New York Senate set to take up marijuana legalization deal
Lawmakers in New York are set to debate and consider a bill Tuesday that would legalize marijuana sales to people over the age of 21.
Legislative leaders in the state Senate plan to start debating the bill as early as 3 p.m. on Tuesday, with a vote expected later on in the evening. Assembly spokesperson Mike Whyland said the lower chamber expects to take up the bill Tuesday after the Senate.
New York would become the 16th state to legalize marijuana sales to adults. New York would become the third state where lawmakers, rather than voters, have approved legalization.
Gov. Andrew Cuomo and top Democrats in the Assembly and Senate announced Saturday they reached an agreement to expand the state’s existing medical marijuana program, allow individual New Yorkers to grow six plants for personal consumption and set up a licensing and taxation system for recreational sales.
It has taken years for the state’s lawmakers to come to a consensus on how to legalize recreational marijuana amid debates over impaired driving and where to direct revenues. Democrats, who now wield a veto-proof majority in the state Legislature, have made passing it a priority this year. Legalization could eventually bring the state about $350 million annually, according to Cuomo's administration.
Local governments could opt out of retail sales.

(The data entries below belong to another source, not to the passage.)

(** ** Expressions *)

Inductive ComparisonOperator := op_eq | op_neq | op_gt | op_gte | op_lt | op_lte | op_contains | op_starts_with | op_ends_with.

Inductive Expression :=
| Literal (value : Scalar)
| Ref (path : string)
| Exists (path : string)
| Not (operand : Expression)
| And (operands : list Expression)
| Or (operands : list Expression)
| Compare (op : ComparisonOperator) (left right : Expression)
| In (value : Expression) (set : list Scalar).

(** [not_boolean]'s detail is a literal's value or a reference's path. *)
Inductive NotBooleanDetail := nb_literal (value : Scalar) | nb_path (path : string).

Inductive EvaluationError :=
| unknown_reference (path : string)
| type_mismatch (operator : ComparisonOperator) (detail : string)
| not_boolean (detail : NotBooleanDetail)
| e_depth_exceeded (limit : nat)
| e_nodes_exceeded (limit : nat).

Definition evaluation (A : Type) := (A + EvaluationError)%type.

Definition op_name (op : ComparisonOperator) : string :=
  match op with
  | op_eq => "eq" | op_neq => "neq" | op_gt => "gt" | op_gte => "gte" | op_lt => "lt" | op_lte => "lte"
  | op_contains => "contains" | op_starts_with => "starts_with" | op_ends_with => "ends_with"
  end.

(** ** Structural limits *)

Definition MAX_EXPRESSION_DEPTH : nat := 32.
Definition MAX_EXPRESSION_NODES : nat := 512.

(** [walk]: the deepest level under a node at [depth]; the node counter is threaded through. *)
Fixpoint walk (node : Expression) (depth nodes : nat) : nat * nat :=
  let nodes := S nodes in
  match node with
  | Literal _ | Ref _ | Exists _ => (depth, nodes)
  | Not e => walk e (S depth) nodes
  | In e _ => walk e (S depth) nodes
  | Compare _ l r =>
      let '(dl, nodes) := walk l (S depth) nodes in
      let '(dr, nodes) := walk r (S depth) nodes in
      (Nat.max dl dr, nodes)
  | And es | Or es =>
      foldl (fun '(deepest, nodes) e =>
        let '(d, nodes) := walk e (S depth) nodes in (Nat.max deepest d, nodes)) (depth, nodes) es
  end.

Definition measureExpression (e : Expression) : nat * nat := walk e 1 0.

Inductive AndOr := k_and | k_or.
Inductive ExpressionStructureError :=
| depth_exceeded (depth limit : nat)
| nodes_exceeded (nodes limit : nat)
| empty_operands (kind : AndOr)
| empty_path
| empty_set.

Fixpoint structure_errors (node : Expression) : list ExpressionStructureError :=
  match node with
  | Literal _ => []
  | Ref path | Exists path => if bool_decide (trim path = EmptyString) then [empty_path] else []
  | Not e => structure_errors e
  | Compare _ l r => structure_errors l ++ structure_errors r
  | In e set => (if bool_decide (length set = 0%nat) then [empty_set] else []) ++ structure_errors e
  | And es => (if bool_decide (length es = 0%nat) then [empty_operands k_and] else []) ++ (es ≫= structure_errors)
  | Or es => (if bool_decide (length es = 0%nat) then [empty_operands k_or] else []) ++ (es ≫= structure_errors)
  end.

Definition validateExpressionStructure (e : Expression) : list ExpressionStructureError :=
  let '(depth, nodes) := measureExpression e in
  (if bool_decide (MAX_EXPRESSION_DEPTH < depth)%nat then [depth_exceeded depth MAX_EXPRESSION_DEPTH] else []) ++
  (if bool_decide (MAX_EXPRESSION_NODES < nodes)%nat then [nodes_exceeded nodes MAX_EXPRESSION_NODES] else []) ++
  structure_errors e.

(** ** Evaluation *)

Inductive StringTest := t_contains | t_starts_with | t_ends_with.

(** [left.startsWith(right)], [left.endsWith(right)]; [left.includes(right)] is [contains]. *)
Definition starts_with (left right : string) : bool := String.prefix right left.
Fixpoint ends_with (left right : string) : bool :=
  bool_decide (left = right) || match left with EmptyString => false | String _ left' => ends_with left' right end.

Definition orderNumbers (op : ComparisonOperator) (x y : spec_float) : bool :=
  match op with op_gt => SFltb y x | op_gte => SFleb y x | op_lt => SFltb x y | _ => SFleb x y end.
Definition orderStrings (op : ComparisonOperator) (s t : string) : bool :=
  match op with
  | op_gt => negb (string_le s t) | op_gte => string_le t s
  | op_lt => negb (string_le t s) | _ => string_le s t
  end.

Definition compare (op : ComparisonOperator) (left right : Scalar) : evaluation bool :=
  match op with
  | op_eq => inl (strict_eq left right)
  | op_neq => inl (negb (strict_eq left right))
  | op_gt | op_gte | op_lt | op_lte =>
      match left, right with
      | SNum x, SNum y => inl (orderNumbers op x y)
      | SStr s, SStr t => inl (orderStrings op s t)
      | _, _ => inr (type_mismatch op ("cannot order " +:+ typeof left +:+ " against " +:+ typeof right))
      end
  | op_contains | op_starts_with | op_ends_with =>
      match left, right with
      | SStr s, SStr t =>
          inl (match op with
               | op_contains => contains s t | op_starts_with => starts_with s t | _ => ends_with s t
               end)
      | _, _ => inr (type_mismatch op (op_name op +:+ " requires two strings"))
      end
  end.

Definition evaluateRef (path : string) (context : EvaluationContext) : evaluation Scalar :=
  match resolvePath context path with
  | VUndefined => inr (unknown_reference path)
  | raw =>
      match asScalar raw with
      | Some s => inl s
      | None => inr (type_mismatch op_eq (path +:+ " is not a scalar"))
      end
  end.

Definition exists_at (path : string) (context : EvaluationContext) : bool :=
  match resolvePath context path with VUndefined | VScalar SNull => false | _ => true end.

(** [evaluateValue], given [evaluateNode]. *)
Definition value_with (node : Expression -> evaluation bool) (context : EvaluationContext) (e : Expression) :
    evaluation Scalar :=
  match e with
  | Literal v => inl v
  | Ref path => evaluateRef path context
  | _ => match node e with inl b => inl (SBool b) | inr x => inr x end
  end.

(** The loops of [and] and [or]: the first operand that is [stop] decides. *)
Fixpoint decide_on (stop : bool) (node : Expression -> evaluation bool) (operands : list Expression) :
    evaluation bool :=
  match operands with
  | [] => inl (negb stop)
  | e :: l =>
      match node e with
      | inl b => if Bool.eqb b stop then inl stop else decide_on stop node l
      | inr x => inr x
      end
  end.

New York would set a 9% sales tax on cannabis, plus an additional 4% tax split between the county and local government. It would also impose an additional tax based on the level of THC, the active ingredient in marijuana, ranging from 0.5 cents per milligram for flower to 3 cents per milligram for edibles.
The legislation would take effect immediately if passed, though sales wouldn’t start until New York sets up regulations and a proposed cannabis board. Assembly Majority Leader Crystal Peoples-Stokes has estimated it could take 18 months to two years for sales to start.